Given records:
Definition fail {S E A} (e : E) : M S E A := fun s => (Err e, s).
Definition panic {S E A} : M S E A := fun s => (Panic, s).
Definition lift {S E A} (r : Result E A) : M S E A := fun s => (r, s).
Definition gets {S E A} (f : S -> A) : M S E A := fun s => (Ok (f s), s).
Definition modify {S E} (f : S -> S) : M S E unit := fun s => (Ok tt, f s).
(** [if b { return Err(e) }] *)
Definition bail_if {S E} (b : bool) (e : E) : M S E unit :=
  if b then fail e else mret tt.
Definition when {S E} (b : bool) (m : M S E unit) : M S E unit :=
  if b then m else mret tt.
(** The [?] operator on a call whose error converts with [From]. *)
Definition map_err_m {S E E' A} (f : E -> E') (m : M S E A) : M S E' A :=
  fun s => (map_err f (m s).1, (m s).2).
(** A state function of a part of the state that may panic ([None]). *)
Definition or_panic {S E A} (f : S -> option (A * S)) : M S E A := fun s =>
  match f s with Some (a, s') => (Ok a, s') | None => (Panic, s) end.

(** * Bytes *)

Abbreviation bytes := (list byte).

Definition b2z (b : byte) : Z := Z.of_N (Byte.to_N b).
Definition z2b (z : Z) : byte := default x00 (Byte.of_N (Z.to_N (as_u8 z))).
(** [len()] of a slice, a [Vec], a [VecDeque] or a [Bytes]. *)
Definition zlen {A} (l : list A) : Z := Z.of_nat (length l).

(** The [n] low bytes of [z], most significant first. *)
Fixpoint be_bytes (n : nat) (z : Z) : bytes :=
  match n with
  | O => []
  | S n' => z2b (Z.shiftr z (8 * Z.of_nat n')) :: be_bytes n' z
  end.

#[global] Instance byte_eq_dec : EqDecision byte := Byte.byte_eq_dec.

(** * Record update

    [x <| field := v |>] and [x <| field ::= f |>], for records with an instance of
    [Settable] that lists the fields. *)

Class Settable (R : Type) := settable : R -> R.
Class Setter {R T : Type} (proj : R -> T) := set : (T -> T) -> R -> R.
Arguments set {R T} proj {_} f x /.

Ltac build_setter :=
  lazymatch goal with
  | |- @Setter ?R ?T ?proj =>
      exact (fun (f : T -> T) (x : R) =>
        ltac:(let e := eval hnf in (@settable R _ x) in
              let p := eval pattern (proj x) in e in
              lazymatch p with ?g _ =>
                let r := eval cbv beta in (g (f (proj x))) in exact r
              end))
  end.
#[export] Hint Extern 0 (Setter _) => build_setter : typeclass_instances.

Notation "x <| proj ::= f |>" := (set proj f x)
  (at level 1, left associativity) : mux_scope.
Notation "x <| proj := v |>" := (set proj (fun _ => v) x)
  (at level 1, left associativity) : mux_scope.

(** * Automation *)

Create HintDb mux.
Create Rewrite HintDb zlen.
Create Rewrite HintDb written.

(** Unfold the monad and reduce the result. *)
Ltac unfold_m :=
  unfold mbind, mret, M_bind, M_ret, Result_bind, Result_ret, fail, panic, lift,
    gets, modify, bail_if, when, map_err_m, or_panic in *; cbn [fst snd] in *.

(** [lia] with quotients and remainders by constants. *)
Ltac dlia := Z.to_euclidean_division_equations; lia.

(** Turn boolean comparisons in hypotheses into propositions. *)
Ltac bool_to_prop :=
  repeat match goal with
  | H : (_ && _)%bool = true |- _ => apply andb_true_iff in H as [? ?]
  | H : (_ || _)%bool = false |- _ => apply orb_false_iff in H as [? ?]
  | H : negb _ = true |- _ => apply negb_true_iff in H
  | H : negb _ = false |- _ => apply negb_false_iff in H
  | H : (_ <=? _) = true |- _ => apply Z.leb_le in H
  | H : (_ <=? _) = false |- _ => apply Z.leb_gt in H
  | H : (_ <? _) = true |- _ => apply Z.ltb_lt in H
  | H : (_ <? _) = false |- _ => apply Z.ltb_ge in H
  | H : (_ =? _) = true |- _ => apply Z.eqb_eq in H
  | H : (_ =? _) = false |- _ => apply Z.eqb_neq in H
  end.

(** Open existentials and conjunctions of the context. *)
Ltac deex :=
  repeat match goal with
  | H : exists _, _ |- _ => destruct H
  | H : _ /\ _ |- _ => destruct H
  end.

(** Split on the first condition or match of the goal. *)
Ltac split_if :=
  match goal with
  | |- context [if ?b then _ else _] => let E := fresh "E" in destruct b eqn:E
  | H : context [if ?b then _ else _] |- _ => let E := fresh "E" in destruct b eqn:E
  end; bool_to_prop.

(** * Running the monad *)

Lemma bind_ok {S E A C} (m : M S E A) (k : A -> M S E C) s a s' :
  m s = (Ok a, s') -> (m ≫= k) s = k a s'.
Proof. intros H. unfold mbind, M_bind. by rewrite H. Qed.

Lemma bind_err {S E A C} (m : M S E A) (k : A -> M S E C) s e s' :
  m s = (Err e, s') -> (m ≫= k) s = (Err e, s').
Proof. intros H. unfold mbind, M_bind. by rewrite H. Qed.

Lemma bind_inv {S E A C} (m : M S E A) (k : A -> M S E C) s c s'' :
  (m ≫= k) s = (Ok c, s'') -> exists a s', m s = (Ok a, s') /\ k a s' = (Ok c, s'').
Proof. unfold mbind, M_bind. destruct (m s) as [[] ?]; naive_solver. Qed.

(** * Lemmas on integers and bytes *)

Lemma lor_add (k x y : Z) :
  0 <= k -> x mod 2 ^ k = 0 -> 0 <= y < 2 ^ k -> Z.lor x y = x + y.
Proof.
  intros Hk Hx Hy. rewrite <- Z.lxor_lor, <- Z.add_nocarry_lxor; try done.
  all: apply Z.bits_inj'; intros i Hi; rewrite Z.land_spec, Z.bits_0.
  all: destruct (decide (i < k)).
  1, 3: rewrite <- (Z.mod_pow2_bits_low x k i) by lia; by rewrite Hx, Z.bits_0.
  all: rewrite <- (Z.mod_small y (2 ^ k)) by done;
    rewrite (Z.mod_pow2_bits_high y k i) by lia; apply andb_false_r.
Qed.

Lemma checked_add_Some a b c : checked_add a b = Some c <-> c = a + b /\ a + b <= u64_max.
Proof. unfold checked_add. destruct (Z.leb_spec (a + b) u64_max); naive_solver lia. Qed.

Lemma b2z_range b : 0 <= b2z b < 256.
Proof. unfold b2z. pose proof (Byte.to_N_bounded b). lia. Qed.

Lemma b2z_z2b z : b2z (z2b z) = as_u8 z.
Proof.
  unfold b2z, z2b, as_u8. pose proof (Z.mod_pos_bound z (2 ^ 8) ltac:(lia)) as H.
  destruct (Byte.of_N (Z.to_N (z mod 2 ^ 8))) as [b|] eqn:E; simpl.
  - apply Byte.to_of_N in E. rewrite E. lia.
  - apply Byte.of_N_None_iff in E. lia.
Qed.

Lemma z2b_b2z b : z2b (b2z b) = b.
Proof.
  unfold z2b, as_u8. rewrite Z.mod_small by (pose proof (b2z_range b); lia).
  unfold b2z. by rewrite N2Z.id, Byte.of_to_N.
Qed.

#[global] Instance b2z_inj : Inj (=) (=) b2z.
Proof. intros x y H. by rewrite <- (z2b_b2z x), H, z2b_b2z. Qed.

Lemma length_be_bytes n z : length (be_bytes n z) = n.
Proof. induction n; simpl; congruence. Qed.

Lemma zlen_nonneg {A} (l : list A) : 0 <= zlen l.
Proof. unfold zlen. lia. Qed.

Lemma zlen_app {A} (l k : list A) : zlen (l ++ k) = zlen l + zlen k.
Proof. unfold zlen. rewrite length_app. lia. Qed.

Lemma zlen_nil {A} : zlen (@nil A) = 0.
Proof. done. Qed.

Lemma zlen_cons {A} (x : A) l : zlen (x :: l) = 1 + zlen l.
Proof. unfold zlen. simpl. lia. Qed.

Lemma zlen_be_bytes n z : zlen (be_bytes n z) = Z.of_nat n.
Proof. unfold zlen. by rewrite length_be_bytes. Qed.

Lemma zlen_0_nil {A} (l : list A) : zlen l = 0 -> l = [].
Proof. destruct l; [done|]. unfold zlen. simpl. lia. Qed.

#[export] Hint Rewrite @zlen_app @zlen_nil @zlen_cons zlen_be_bytes : zlen.
#[export] Hint Resolve zlen_nonneg b2z_range : mux.

(** * Updating one entry of a map *)

Section alter.
Context `{Countable K} {A : Type}.
Implicit Types m : gmap K A.

Lemma alter_alter_eq m k f g h :
  (forall a, m !! k = Some a -> g (f a) = h a) -> alter g k (alter f k m) = alter h k m.
Proof.
  intros Hm. apply map_eq. intros i. destruct (decide (k = i)) as [->|]; simplify_map_eq; [|done].
  destruct (m !! i) as [a|]; simpl; [|done]. f_equal. by apply Hm.
Qed.

Lemma alter_ext_eq m k f h :
  (forall a, m !! k = Some a -> f a = h a) -> alter f k m = alter h k m.
Proof.
  intros Hm. apply map_eq. intros i. destruct (decide (k = i)) as [->|]; simplify_map_eq; [|done].
  destruct (m !! i) as [a|]; simpl; [|done]. f_equal. by apply Hm.
Qed.

Lemma alter_is_Some m f k i : is_Some (m !! i) -> is_Some (alter f k m !! i).
Proof. intros [a Ha]. destruct (decide (k = i)) as [->|]; simplify_map_eq; eauto. Qed.

(** An update that [g] does not see. *)
Lemma fmap_alter_same {B} (g : A -> B) f m i : (forall a, g (f a) = g a) -> g <$> alter f i m = g <$> m.
Proof.
  intros Hg. apply map_eq. intros j. rewrite !lookup_fmap.
  destruct (decide (i = j)) as [<-|]; [rewrite lookup_alter_eq|by rewrite lookup_alter_ne].
  destruct (m !! i); simpl; [by rewrite Hg|done].
Qed.

End alter.

(** * Sums over lists and maps *)

Definition zsum {A} (f : A -> Z) (l : list A) : Z := foldr (fun a n => f a + n) 0 l.
Definition msum `{Countable K} {A} (f : A -> Z) (m : gmap K A) : Z := zsum (f ∘ snd) (map_to_list m).

#[global] Instance zsum_perm {A} (f : A -> Z) : Proper ((≡ₚ) ==> eq) (zsum f).
Proof. induction 1; simpl; lia. Qed.

Lemma zsum_app {A} (f : A -> Z) l k : zsum f (l ++ k) = zsum f l + zsum f k.
Proof. induction l; simpl; lia. Qed.

Lemma zsum_nonneg {A} (f : A -> Z) l : (forall a, a ∈ l -> 0 <= f a) -> 0 <= zsum f l.
Proof.
  induction l as [|a l IH]; intros H; simpl; [lia|].
  assert (0 <= f a) by (apply H; set_solver). assert (0 <= zsum f l); [|lia].
  apply IH. intros b Hb. apply H. set_solver.
Qed.

Section msum.
Context `{Countable K} {A : Type} (f : A -> Z).
Implicit Types m : gmap K A.

Lemma msum_empty : msum f (∅ : gmap K A) = 0.
Proof. unfold msum. by rewrite map_to_list_empty. Qed.

Lemma msum_insert m k a : m !! k = None -> msum f (<[k := a]> m) = f a + msum f m.
Proof. intros Hk. unfold msum. by rewrite map_to_list_insert. Qed.

Lemma msum_ext (f' : A -> Z) m m' : f <$> m = f' <$> m' -> msum f m = msum f' m'.
Proof.
  assert (Hz : forall (g : A -> Z) (h : gmap K A), msum g h = zsum snd (map_to_list (g <$> h))).
  { intros g h. unfold msum. rewrite map_to_list_fmap. induction (map_to_list h) as [|[] l IH]; [done|]. simpl.
    f_equal. apply IH. }
  intros Hm. by rewrite !Hz, Hm.
Qed.

Lemma msum_delete m k a : m !! k = Some a -> msum f (delete k m) = msum f m - f a.
Proof.
  intros Hk. rewrite <- (insert_delete_id m k a) at 2 by done.
  rewrite msum_insert by apply lookup_delete_eq. lia.
Qed.

Lemma msum_alter m k a g : m !! k = Some a -> msum f (alter g k m) = msum f m - f a + f (g a).
Proof.
  intros Hk. rewrite <- (insert_delete_id m k a) at 1 by done.
  rewrite alter_insert_eq, !msum_insert, (msum_delete m k a) by (done || apply lookup_delete_eq). lia.
Qed.

Lemma msum_nonneg m : (forall k a, m !! k = Some a -> 0 <= f a) -> 0 <= msum f m.
Proof.
  intros Hm. apply zsum_nonneg. intros [k a] Hin%elem_of_map_to_list. simpl. by eapply Hm.
Qed.

Lemma msum_zero m : (forall k a, m !! k = Some a -> f a = 0) -> msum f m = 0.
Proof.
  induction m as [|k a m Hk IH] using map_ind; [intros _; apply msum_empty|]. intros Hm. rewrite msum_insert by done.
  rewrite (Hm k a) by apply lookup_insert_eq. apply IH. intros i b Hi. apply (Hm i). rewrite lookup_insert_ne; [done|congruence].
Qed.

Lemma msum_lookup_le m k a : (forall k a, m !! k = Some a -> 0 <= f a) -> m !! k = Some a ->
  f a <= msum f m.
Proof.
  intros Hm Hk. rewrite <- (insert_delete_id m k a) by done.
  rewrite msum_insert by apply lookup_delete_eq.
  assert (0 <= msum f (delete k m)); [|lia]. apply msum_nonneg. intros i b Hi.
  apply lookup_delete_Some in Hi as [_ Hi]. by eapply Hm.
Qed.

End msum.

Lemma list_delete_insert {A} (l : list A) i x : delete i (<[i := x]> l) = delete i l.
Proof. revert i. induction l as [|y l IH]; intros [|i]; simpl; [done..|]. by rewrite IH. Qed.

(** A [Result] block succeeds exactly when its steps do. *)
Lemma bind_ok_iff {E A C} (r : Result E A) (k : A -> Result E C) c :
  (r ≫= k) = Ok c <-> exists a, r = Ok a /\ k a = Ok c.
Proof. destruct r; unfold mbind, Result_bind; naive_solver. Qed.

Lemma map_err_ok {E F A} (f : E -> F) (r : Result E A) a : map_err f r = Ok a <-> r = Ok a.
Proof. destruct r; simpl; split; congruence. Qed.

Problem statement: Return, with no change at all, every line in the entries above from the line containing "Proof. intros x" through the line containing "f a + n) 0 l.".

Written response:
Proof. intros x y H. by rewrite <- (z2b_b2z x), H, z2b_b2z. Qed.

Lemma length_be_bytes n z : length (be_bytes n z) = n.
Proof. induction n; simpl; congruence. Qed.

Lemma zlen_nonneg {A} (l : list A) : 0 <= zlen l.
Proof. unfold zlen. lia. Qed.

Lemma zlen_app {A} (l k : list A) : zlen (l ++ k) = zlen l + zlen k.
Proof. unfold zlen. rewrite length_app. lia. Qed.

Lemma zlen_nil {A} : zlen (@nil A) = 0.
Proof. done. Qed.

Lemma zlen_cons {A} (x : A) l : zlen (x :: l) = 1 + zlen l.
Proof. unfold zlen. simpl. lia. Qed.

Lemma zlen_be_bytes n z : zlen (be_bytes n z) = Z.of_nat n.
Proof. unfold zlen. by rewrite length_be_bytes. Qed.

Lemma zlen_0_nil {A} (l : list A) : zlen l = 0 -> l = [].
Proof. destruct l; [done|]. unfold zlen. simpl. lia. Qed.

#[export] Hint Rewrite @zlen_app @zlen_nil @zlen_cons zlen_be_bytes : zlen.
#[export] Hint Resolve zlen_nonneg b2z_range : mux.

(** * Updating one entry of a map *)

Section alter.
Context `{Countable K} {A : Type}.
Implicit Types m : gmap K A.

Lemma alter_alter_eq m k f g h :
  (forall a, m !! k = Some a -> g (f a) = h a) -> alter g k (alter f k m) = alter h k m.
Proof.
  intros Hm. apply map_eq. intros i. destruct (decide (k = i)) as [->|]; simplify_map_eq; [|done].
  destruct (m !! i) as [a|]; simpl; [|done]. f_equal. by apply Hm.
Qed.

Lemma alter_ext_eq m k f h :
  (forall a, m !! k = Some a -> f a = h a) -> alter f k m = alter h k m.
Proof.
  intros Hm. apply map_eq. intros i. destruct (decide (k = i)) as [->|]; simplify_map_eq; [|done].
  destruct (m !! i) as [a|]; simpl; [|done]. f_equal. by apply Hm.
Qed.

Lemma alter_is_Some m f k i : is_Some (m !! i) -> is_Some (alter f k m !! i).
Proof. intros [a Ha]. destruct (decide (k = i)) as [->|]; simplify_map_eq; eauto. Qed.

(** An update that [g] does not see. *)
Lemma fmap_alter_same {B} (g : A -> B) f m i : (forall a, g (f a) = g a) -> g <$> alter f i m = g <$> m.
Proof.
  intros Hg. apply map_eq. intros j. rewrite !lookup_fmap.
  destruct (decide (i = j)) as [<-|]; [rewrite lookup_alter_eq|by rewrite lookup_alter_ne].
  destruct (m !! i); simpl; [by rewrite Hg|done].
Qed.

End alter.

(** * Sums over lists and maps *)

Definition zsum {A} (f : A -> Z) (l : list A) : Z := foldr (fun a n => f a + n) 0 l.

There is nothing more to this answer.